A research team at the University of Colorado Boulder has discovered the astonishingly powerful adhesion properties of graphene during a study financed mainly by the Defense Advanced Research Projects Agency and the National Science Foundation.
According to the research team led by Scott Bunch of the University of Colorado Boulder, the new findings would assist the large-scale production of graphene as well as graphene-made mechanical instruments such as gas separation membranes and resonators. The study demonstrated that the high flexibility of graphene enables it to suit even the surface of highly-smooth substrates.

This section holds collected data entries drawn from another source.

Lemma merge_loop_rows fuel r s (out : Array A) i j k :
  (i <= length r)%nat -> (j <= length s)%nat -> (length r - i + (length s - j) < fuel)%nat ->
  length (Timestamps out) = length (Values out) ->
  (k + (length r - i) + (length s - j) <= length (Timestamps out))%nat ->
  let M := merged (drop i r) (drop j s) in
  merge_loop fuel (NewArrayFromValues r) (NewArrayFromValues s) out i j k =
    Ok (MkArray (take k (Timestamps out) ++ M.*1) (take k (Values out) ++ M.*2)).
Proof.
  revert out i j k. induction fuel as [|fuel IH]; intros [outT outV] i j k Hi Hj Hf Hl Hk M; [lia|].
  cbn [Timestamps Values] in *. cbn [merge_loop NewArrayFromValues Timestamps Values].
  rewrite !length_fmap.
  destruct (decide (i < length r)%nat) as [Hir|Hir], (decide (j < length s)%nat) as [Hjs|Hjs].
  - rewrite !bool_decide_true by done. cbn [andb].
    destruct (lookup_lt_is_Some_2 r i Hir) as [x Hx], (lookup_lt_is_Some_2 s j Hjs) as [y Hy].
    rewrite !index_fmap, (index_lookup r i x), (index_lookup s j y) by done.
    cbn [mbind outcome_bind fmap outcome_fmap].
    unfold M. rewrite (drop_S r x i), (drop_S s y j), merged_cons by done.
    destruct (put_prefix outT k x.1) as (T1 & T2 & T3); [lia|].
    destruct (put_prefix outT k y.1) as (T1' & T2' & T3'); [lia|].
    destruct (put_prefix outV k x.2) as (V1 & V2 & V3); [lia|].
    destruct (put_prefix outV k y.2) as (V1' & V2' & V3'); [lia|].
    destruct (x.1 <? y.1); [|destruct (Z.eqb_spec x.1 y.1) as [E|E]].
    + rewrite T1, V1. cbn [mbind outcome_bind]. rewrite IH; cbn [Timestamps Values]; try lia.
      rewrite T3, V3, (drop_S s y j) by done. cbn [fmap list_fmap]. by rewrite <- !app_assoc.
    + rewrite T1', V1'. cbn [mbind outcome_bind]. rewrite IH; cbn [Timestamps Values]; try lia.
      rewrite T3', V3'. cbn [fmap list_fmap]. by rewrite <- !app_assoc.
    + rewrite T1', V1'. cbn [mbind outcome_bind]. rewrite IH; cbn [Timestamps Values]; try lia.
      rewrite T3', V3', (drop_S r x i) by done. cbn [fmap list_fmap]. by rewrite <- !app_assoc.
  - rewrite (bool_decide_true (i < _)%nat), (bool_decide_false (j < _)%nat) by done. cbn [andb].
    unfold M. rewrite (drop_ge s j), merged_nil_r by lia.
    rewrite <- !fmap_drop. set (l := drop i r). assert (length l = length r - i)%nat as Hll by apply length_drop.
    rewrite length_fmap, Nat.min_l by lia.
    rewrite <- (length_fmap fst l) at 1 2. rewrite tail_copy by (rewrite length_fmap; lia).
    cbn [mbind outcome_bind]. rewrite (take_ge _ (length outV - k)) by (rewrite length_fmap; lia).
    pose proof (tail_copy outV l.*2 k) as Ht. rewrite length_fmap, take_ge in Ht by (rewrite length_fmap; lia).
    by rewrite Ht by lia.
  - rewrite (bool_decide_false (i < _)%nat), (bool_decide_true (j < _)%nat) by done. cbn [andb].
    unfold M. rewrite (drop_ge r i) by lia. cbn [merged].
    rewrite <- !fmap_drop. set (l := drop j s). assert (length l = length s - j)%nat as Hll by apply length_drop.
    rewrite length_fmap, Nat.min_l by lia.
    rewrite <- (length_fmap fst l) at 1 2. rewrite tail_copy by (rewrite length_fmap; lia).
    cbn [mbind outcome_bind]. rewrite (take_ge _ (length outV - k)) by (rewrite length_fmap; lia).
    pose proof (tail_copy outV l.*2 k) as Ht. rewrite length_fmap, take_ge in Ht by (rewrite length_fmap; lia).
    by rewrite Ht by lia.
  - rewrite !bool_decide_false by done. cbn [andb length Nat.min].
    unfold M. rewrite (drop_ge r i), (drop_ge s j) by lia. cbn [merged fmap list_fmap].
    pose proof (tail_copy outT [] k) as H1. pose proof (tail_copy outV [] k) as H2.
    cbn [length] in H1, H2. rewrite take_nil in *. rewrite H1, H2 by lia. done.
Qed.
Lemma float_block vs buf ps :
  block_values_ok (fun v => v) (fun v => v) vs (W := Z) (E := FE) -> pools_ok ps ->
  exists s ps', EncodeFloatBlock buf ((fun '(t, v) => FloatValue t v) <$> vs) ps = Ok (s, ps') /\
    pools_ok ps' /\ shaped (contents s) /\ decodes (contents s) ((fun '(t, v) => FloatValue t v) <$> vs).
Proof.
  intros Hok Hp. unfold EncodeFloatBlock.
  rewrite bool_decide_false by (destruct Hok; by destruct vs).
  typed_encode Hp.
  destruct (block_pools (fun v => v) (fun v => v) BlockFloat64
      (fun _ => Ok NewFloatEncoder) NewFloatDecoder EncodeFloatBlockUsing false
      (Z.of_nat (length ((fun '(t, v) => FloatValue t v) <$> vs))) buf _ vs _ _ Hok
      (fun te ve => using_typed as_float FloatValue _ _ _ _ _ _ (fun _ _ => eq_refl)) Hpt Hpfe)
    as (s & pt' & pv' & HE & Hpt' & Hpv' & Hh & Hl & Hc & Hdec); [by eexists|exact HnewD|].
  typed_encoded HE Hp2. destruct Hp2 as (? & ? & Hptd2 & Hpid2 & Hpbd2 & ? & Hpfd2).
  typed_decode (contents s) BlockFloat64 Hdec Hptd2 Hpfd2.
Qed.

Lemma unsigned_block vs buf ps :
  block_values_ok i64 u64 vs (E := Integer.IntegerEncoder) -> pools_ok ps ->
  exists s ps', EncodeUnsignedBlock buf ((fun '(t, v) => UnsignedValue t v) <$> vs) ps = Ok (s, ps') /\
    pools_ok ps' /\ shaped (contents s) /\ decodes (contents s) ((fun '(t, v) => UnsignedValue t v) <$> vs).
Proof.
  intros Hok Hp. unfold EncodeUnsignedBlock. typed_encode Hp.
  destruct (block_pools i64 u64 BlockUnsigned
      (fun sz => Ok (Integer.NewIntegerEncoder (Z.to_nat sz))) Integer.NewIntegerDecoder
      EncodeUnsignedBlockUsing true
      (Z.of_nat (length ((fun '(t, v) => UnsignedValue t v) <$> vs))) buf _ vs _ _ Hok
      (fun te ve => using_typed as_unsigned UnsignedValue _ _ _ _ _ _ (fun _ _ => eq_refl)) Hpt
      (Forall_true _ (Pool.items (integerEncoderPool ps)) (fun _ => I)))
    as (s & pt' & pv' & HE & Hpt' & _ & Hh & Hl & Hc & Hdec); [by eexists|done|].
  typed_encoded HE Hp2. destruct Hp2 as (? & ? & Hptd2 & Hpid2 & Hpbd2 & ? & Hpfd2).
  typed_decode (contents s) BlockUnsigned Hdec Hptd2 Hpid2.
Qed.

Lemma boolean_block vs buf ps :
  block_values_ok (fun v => v) (fun v => v) vs (W := bool) (E := Boolean.BooleanEncoder) -> pools_ok ps ->
  exists s ps', EncodeBooleanBlock buf ((fun '(t, v) => BooleanValue t v) <$> vs) ps = Ok (s, ps') /\
    pools_ok ps' /\ shaped (contents s) /\ decodes (contents s) ((fun '(t, v) => BooleanValue t v) <$> vs).
Proof.
  intros Hok Hp. unfold EncodeBooleanBlock.
  rewrite bool_decide_false by (destruct Hok; by destruct vs).
  typed_encode Hp.
  destruct (block_pools (fun v => v) (fun v => v) BlockBoolean
      (fun sz => Ok (Boolean.NewBooleanEncoder (Z.to_nat sz))) Boolean.NewBooleanDecoder
      EncodeBooleanBlockUsing true
      (Z.of_nat (length ((fun '(t, v) => BooleanValue t v) <$> vs))) buf _ vs _ _ Hok
      (fun te ve => using_typed as_boolean BooleanValue _ _ _ _ _ _ (fun _ _ => eq_refl)) Hpt
      (Forall_true _ (Pool.items (booleanEncoderPool ps)) (fun _ => I)))
    as (s & pt' & pv' & HE & Hpt' & _ & Hh & Hl & Hc & Hdec); [by eexists|done|].
  typed_encoded HE Hp2. destruct Hp2 as (? & ? & Hptd2 & Hpid2 & Hpbd2 & ? & Hpfd2).
  typed_decode (contents s) BlockBoolean Hdec Hptd2 Hpbd2.
Qed.

Lemma string_block vs buf ps :
  block_values_ok (fun v => v) (fun v => v) vs (W := list Z) (E := StringCodec.StringEncoder) ->
  Pool.items (stringEncoderPool ps) <> [] \/ (exists t c s r, vs = (t, c :: s) :: r) -> pools_ok ps ->
  exists s ps', EncodeStringBlock buf ((fun '(t, v) => StringValue t v) <$> vs) ps = Ok (s, ps') /\
    pools_ok ps' /\ shaped (contents s) /\ decodes (contents s) ((fun '(t, v) => StringValue t v) <$> vs).
Proof.
  intros Hok Hnew Hp. unfold EncodeStringBlock.
  destruct vs as [|[t0 s0] vs0] eqn:Evs; [by destruct Hok|]. rewrite <- Evs in *.
  assert (index ((fun '(t, v) => StringValue t v) <$> vs) 0 = Ok (StringValue t0 s0)) as -> by by subst vs.
  cbn [mbind outcome_bind as_string].
  typed_encode Hp.
  destruct (block_pools (fun v => v) (fun v => v) BlockString StringCodec.NewStringEncoder
      StringCodec.NewStringDecoder EncodeStringBlockUsing true
      (Z.of_nat (length ((fun '(t, v) => StringValue t v) <$> vs)) * Z.of_nat (length s0))
      buf _ vs _ _ Hok (fun te ve => using_typed as_string StringValue _ _ _ _ _ _ (fun _ _ => eq_refl))
      Hpt Hps)
    as (s & pt' & pv' & HE & Hpt' & Hpv' & Hh & Hl & Hc & Hdec).
  { intros E. destruct Hnew as [|(t & c & s & r & Ev)]; [done|].
    assert (s0 = c :: s) as -> by congruence. unfold StringCodec.NewStringEncoder.
    rewrite (proj2 (Z.ltb_ge _ 1)) by (rewrite length_fmap, Evs; cbn; lia). by eexists. }
  { exact I. }
  typed_encoded HE Hp2. destruct Hp2 as (? & ? & Hptd2 & Hpid2 & Hpbd2 & ? & Hpfd2).
  typed_decode (contents s) BlockString Hdec Hptd2 (Forall_true (fun _ => True) (Pool.items (stringDecoderPool ps2)) (fun _ => I)).
Qed.
(* ===== verification/Bytes.v ===== *)
(** Package bytes of the Go library: the lexicographic order on byte slices that
    orders keys everywhere in the engine. *)
From S2P Require Import Prelude.

(** [bytes.Compare]: -1, 0 or 1. *)
Fixpoint Compare (a b : list Z) : Z :=
  match a, b with
  | [], [] => 0
  | [], _ :: _ => -1
  | _ :: _, [] => 1
  | x :: a', y :: b' => if x <? y then -1 else if y <? x then 1 else Compare a' b'
  end.

(** [a] is before [b]. *)
Definition before (a b : list Z) : Prop := Compare a b < 0.

#[global] Instance before_dec a b : Decision (before a b).
Proof. unfold before. apply _. Defined.

Lemma Compare_refl a : Compare a a = 0.
Proof. induction a as [|x a IH]; cbn [Compare]; [done|]. by rewrite Z.ltb_irrefl. Qed.

Lemma Compare_eq a b : Compare a b = 0 <-> a = b.
Proof.
  split; [|intros ->; apply Compare_refl].
  revert b. induction a as [|x a IH]; intros [|y b]; cbn [Compare]; [done..|].
  destruct (Z.ltb_spec x y); [done|]. destruct (Z.ltb_spec y x); [done|].
  intros E%IH. subst b. f_equal. lia.
Qed.

Lemma Compare_swap a b : Compare b a = - Compare a b.
Proof.
  revert b. induction a as [|x a IH]; intros [|y b]; cbn [Compare]; [done..|].
  destruct (Z.ltb_spec x y), (Z.ltb_spec y x); try done; lia.
Qed.

Lemma Compare_range a b : Compare a b = -1 \/ Compare a b = 0 \/ Compare a b = 1.
Proof.
  revert b. induction a as [|x a IH]; intros [|y b]; cbn [Compare]; [auto..|].
  destruct (x <? y); [auto|]. destruct (y <? x); auto.
Qed.

Lemma before_trans a b c : before a b -> before b c -> before a c.
Proof.
  unfold before. revert b c. induction a as [|x a IH]; intros [|y b] [|z c]; cbn [Compare]; try done.
  destruct (Z.ltb_spec x y), (Z.ltb_spec y x), (Z.ltb_spec y z), (Z.ltb_spec z y), (Z.ltb_spec x z),
    (Z.ltb_spec z x); try done; try lia. apply IH.
Qed.

Lemma before_irrefl a : ~ before a a.
Proof. unfold before. rewrite Compare_refl. lia. Qed.

Lemma before_total a b : before a b \/ a = b \/ before b a.
Proof.
  unfold before. rewrite (Compare_swap a b), <- Compare_eq. lia.
Qed.

Lemma not_before a b : ~ before a b <-> a = b \/ before b a.
Proof.
  split; [destruct (before_total a b); tauto|]. intros [->|H] Hb; [by apply before_irrefl in Hb|].
  by apply (before_irrefl a), (before_trans _ b).
Qed.

#[global] Instance before_transitive : Transitive before.
Proof. exact before_trans. Qed.
#[global] Instance before_irreflexive : Irreflexive before.
Proof. exact before_irrefl. Qed.
#[global] Instance section_eq_dec : EqDecision section.
Proof. solve_decision. Defined.

Definition entry_bytes (e : IndexEntry) : list Z :=
  be_encode 8 (u64 (MinTime e)) ++ be_encode 8 (u64 (MaxTime e)) ++ be_encode 8 (u64 (Offset e)) ++ be_encode 4 (Size e).
Definition section_bytes (s : section) : list Z :=
  be_encode 2 (Z.of_nat (length (s_key s))) ++ s_key s ++ [s_type s]
  ++ be_encode 2 (Z.of_nat (length (s_entries s))) ++ concat (entry_bytes <$> s_entries s).
Definition index_bytes (l : list section) : list Z := concat (section_bytes <$> l).

Definition entry_ok (e : IndexEntry) : Prop :=
  is_i64 (MinTime e) /\ is_i64 (MaxTime e) /\ is_i64 (Offset e) /\ 0 <= Size e < 2 ^ 32.

(** What the index of a file holds: keys in order, each with entries in order. *)
Definition section_ok (s : section) : Prop :=
  s_key s <> [] /\ Z.of_nat (length (s_key s)) <= maxKeyLength /\ is_byte (s_type s) /\
  s_entries s <> [] /\ Z.of_nat (length (s_entries s)) <= maxIndexEntries /\
  Forall entry_ok (s_entries s) /\ StronglySorted starts_before (s_entries s).
Definition index_ok (l : list section) : Prop := Forall section_ok l /\ sorted_keys (s_key <$> l).

(** The blocks added for one key: each has its type, the first one counts. *)
Abbreviation group := (list Z * list (Z * IndexEntry))%type.
Definition in_order (resort : list IndexEntry -> list IndexEntry) (l : list IndexEntry) : list IndexEntry :=
  if entries_sorted l then l else resort l.
Definition section_of (resort : list IndexEntry -> list IndexEntry) (g : group) : section :=
  MkSection (fst g) (match snd g with (ty, _) :: _ => ty | [] => 0 end) (in_order resort (snd <$> snd g)).
Definition group_ok (g : group) : Prop :=
  fst g <> [] /\ Z.of_nat (length (fst g)) <= maxKeyLength /\ snd g <> [] /\
  Z.of_nat (length (snd g)) <= maxIndexEntries /\ Forall (fun te => is_byte (fst te) /\ entry_ok (snd te)) (snd g).

(** The calls of [Add] for a group, one after the other. *)
Fixpoint Add_all (resort : list IndexEntry -> list IndexEntry) (d : directIndex) (k : list Z)
    (l : list (Z * IndexEntry)) : outcome directIndex :=
  match l with
  | [] => Ok d
  | (ty, e) :: l =>
      d ← Add resort d k ty (MinTime e) (MaxTime e) (Offset e) (Size e);
      Add_all resort d k l
  end.
Fixpoint Add_groups (resort : list IndexEntry -> list IndexEntry) (d : directIndex) (gs : list group) : outcome directIndex :=
  match gs with
  | [] => Ok d
  | g :: gs => d ← Add_all resort d (fst g) (snd g); Add_groups resort d gs
  end.

(** * Lemmas *)

(** ** The format of entries *)

Lemma length_entry_bytes e : length (entry_bytes e) = indexEntrySize.
Proof. unfold entry_bytes, indexEntrySize. len. Qed.
#[export] Hint Rewrite length_entry_bytes : golen.

Lemma AppendTo_full e a n :
  (indexEntrySize <= n <= length a)%nat ->
  AppendTo e (Slice a n) = Slice (entry_bytes e ++ drop indexEntrySize a) n.
Proof.
  unfold indexEntrySize. intros Hn. unfold AppendTo, indexEntrySize. cbn [slen backing].
  rewrite bool_decide_false by lia. f_equal. cbn [backing].
  set (b0 := be_encode 8 (u64 (MinTime e))). set (b1 := be_encode 8 (u64 (MaxTime e))).
  set (b2 := be_encode 8 (u64 (Offset e))). set (b3 := be_encode 4 (Size e)).
  pose proof (length_be_encode 8 (u64 (MinTime e))) as H0. pose proof (length_be_encode 8 (u64 (MaxTime e))) as H1.
  pose proof (length_be_encode 8 (u64 (Offset e))) as H2. pose proof (length_be_encode 4 (Size e)) as H3.
  fold b0 in H0. fold b1 in H1. fold b2 in H2. fold b3 in H3.
  pose proof (splice_after [] a b0) as E0. cbn [length app] in E0. rewrite E0, H0.
  pose proof (splice_after b0 (drop 8 a) b1) as E1. rewrite H0, H1, drop_drop in E1. rewrite E1.
  pose proof (splice_after (b0 ++ b1) (drop 16 a) b2) as E2. rewrite length_app, H0, H1, H2, drop_drop, <- !app_assoc in E2.
  cbn [Nat.add] in *. rewrite E2.
  pose proof (splice_after (b0 ++ b1 ++ b2) (drop 24 a) b3) as E3.
  rewrite !length_app, H0, H1, H2, H3, drop_drop, <- !app_assoc in E3. cbn [Nat.add] in *. rewrite E3.
  unfold entry_bytes. fold b0 b1 b2 b3. by rewrite <- !app_assoc.
Qed.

Bunch stated that graphene is the world’s strongest, toughest and the thinnest material and has superior thermal and electrical conductivity. It is also impermeable to all normal gases and its newly revealed adhesion properties can now be included in its list of apparently contradictory properties, he said.
In order to obtain a quantified value of the adhesion between graphene and glass plates the research team utilized a pressurized blister test and determined the adhesion energy of one to five atomic layers of graphene sheets using a glass substrate. During the study, the researchers observed that van der Waals forces, the sum of the repulsive or attractive forces between molecules, cause adhesion of the graphene sheets to the glass substrates and also clamp collectively the single graphene sheets in multilayer samples.
Bunch further said that the research team observed that the adhesion energies between the glass substrate and graphene were comparatively higher than that of normal micromechanical structures.